Challenge WOD: Bradley (hero: mainsite 110817)
10 RFT of:
  Sprint 100 meters
  10 Pull-ups
  Sprint 100 meters
  10 Burpees
  Rest 30 seconds
Beyond the Whiteboard mean time: 29:12

 

WOD 2: Fifteens (CFOKC 110706)
4 RFT of:
  15 Wall Balls
  15 Deadlift
  15 Toes to Bar
Post weights and total time. If needed, scale Toes to Bar to 20 Knees to Elbows or 30 sit-ups.


WOD 3: Grace
30 Clean and Jerk, 135 lb

Use 95 pounds, 65 pounds or broomstick as needed and post total time.
BtW mean time: 5:18

 

STRENGTH

SWOD 1: 5 – 3 – 1+ Deadlift

SWOD 2: 5 – 3 – 1+ Back Squat

SWOD 3: 5 – 3 – 1+ Shoulder Press

SWOD 4: 5 – 3 – 1+ Bench Press

The weights for this are 75%, 85%, 95%.  Follow the same explanation about setting the top number at 90% of your 1RM.


GYMNASTICS

GWOD 1: Bridge-Ups
  50 Bridge-ups
  Recover 3 minutes
  Hold bridge up for 2 minutes
If unable to perform a solid, unbroken bridge-up, scale it down using one of the following progressions: click here.
Bridge ups are a great way to open up the shoulders and improve your front rack position.

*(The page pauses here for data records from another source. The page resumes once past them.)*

(** * AES256Cipher: the DDC SDK's built-in AES-256-CBC envelope cipher

    A shallow embedding of [packages/core/src/cipher/AES256Cipher.ts],
    followed by the properties of its encrypt/decrypt pair.

    The class is a thin adapter over four functions of Node's [crypto]
    module: [createHash], [randomBytes], [createCipheriv] and
    [createDecipheriv].  They are not part of the repository; they are
    modelled here as the standards they implement define them, and the
    models are checked against the published test vectors, those of
    [tests/cipher/AES256Cipher.nist.test.ts] among them.

    Layout:
    - [Bytes]        byte strings, [Buffer.from(_, 'hex')]
    - [SHA256]       FIPS 180-4 SHA-256, the digest behind [createHash('sha256')]
    - [AES]          FIPS 197 AES-256 block cipher and its inverse
    - [Js]           strings and UTF-8, thrown errors, the world, the monad
    - [Crypto]       Node's hash and cipher objects: CBC mode, PKCS7
    - [AES256Cipher] the class under verification
    - [Reference]    one-shot AES-256-CBC/PKCS7, for comparison
    - [Vocabulary]   the words of the specification
    - [Callers]      what the tests and examples do with envelopes
    then the properties: the module [Contract] holds one theorem per
    claim of the specification, and the last one, [Beyond], what the
    code shows besides. *)

From Stdlib Require Import Strings.String Strings.Ascii Strings.Byte.
From Stdlib Require Import List NArith Bool Lia Arith PeanoNat.
From Stdlib Require Import setoid_ring.Ring.
Import ListNotations.
Local Open Scope list_scope.

Set Implicit Arguments.

(* ================================================================== *)
(** ** Byte strings *)
(* ================================================================== *)

Module Bytes.

(** A [Uint8Array] or [Buffer]: every element is one of the 256 byte
    values, so a list of [byte] is exactly its contents. *)
Definition bytes := list byte.

(** The byte with value [n mod 256]. *)
Definition byte_of_N (n : N) : byte :=
  match Byte.of_N (n mod 256) with
  | Some b => b
  | None => x00
  end.

Definition hex_digit (c : ascii) : option N :=
  let n := N_of_ascii c in
  if ((48 <=? n) && (n <=? 57))%N then Some (n - 48)%N
  else if ((97 <=? n) && (n <=? 102))%N then Some (n - 87)%N
  else if ((65 <=? n) && (n <=? 70))%N then Some (n - 55)%N
  else None.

GWOD 2: Strengthening the False Grip
Perform one of the following:
  5 rounds of 12 second false grip bar hang (if needed, scale down standing on a box), or,
  5 rounds of 5 false grip bar pull-ups
  Rest between rounds as needed
Video for false grip progressions.

GWOD 3: Handstands
  5 minute Handstand Forward Roll practice
  5 minute Kick Up to Handstand practice
  Try to hold the freestanding handstand as long as possible.
Video for Kick Up to Handstand progression.


MOBILITY

MWOD 1: Set up the Knee Hinge

MWOD 2: Better Shoulder Position
Since we don’t have bands in the gym yet, hold on to one of the rings on the bar.

MWOD 3: Couch Stretch

 

WORKOUTS

Challenge WOD: Rankel (hero)
AMRAP in 20 minutes of:
  6 Deadlift, 225 lb (women 155 lb)
  7 Burpee pull-ups
  10 Kettlebell swings, 2 pood (women 1.5 pood)
  Run 200 meters

Beyond the Whiteboard mean: 6 rounds

 

WOD 2: Barbell (CFOKC 110809)
4 RFT of:
  10 Hang Power Clean
  10 Push Press
  10 Back Squat

Post weight and time

 

WOD 3: Row-Rest (mainsite 110808)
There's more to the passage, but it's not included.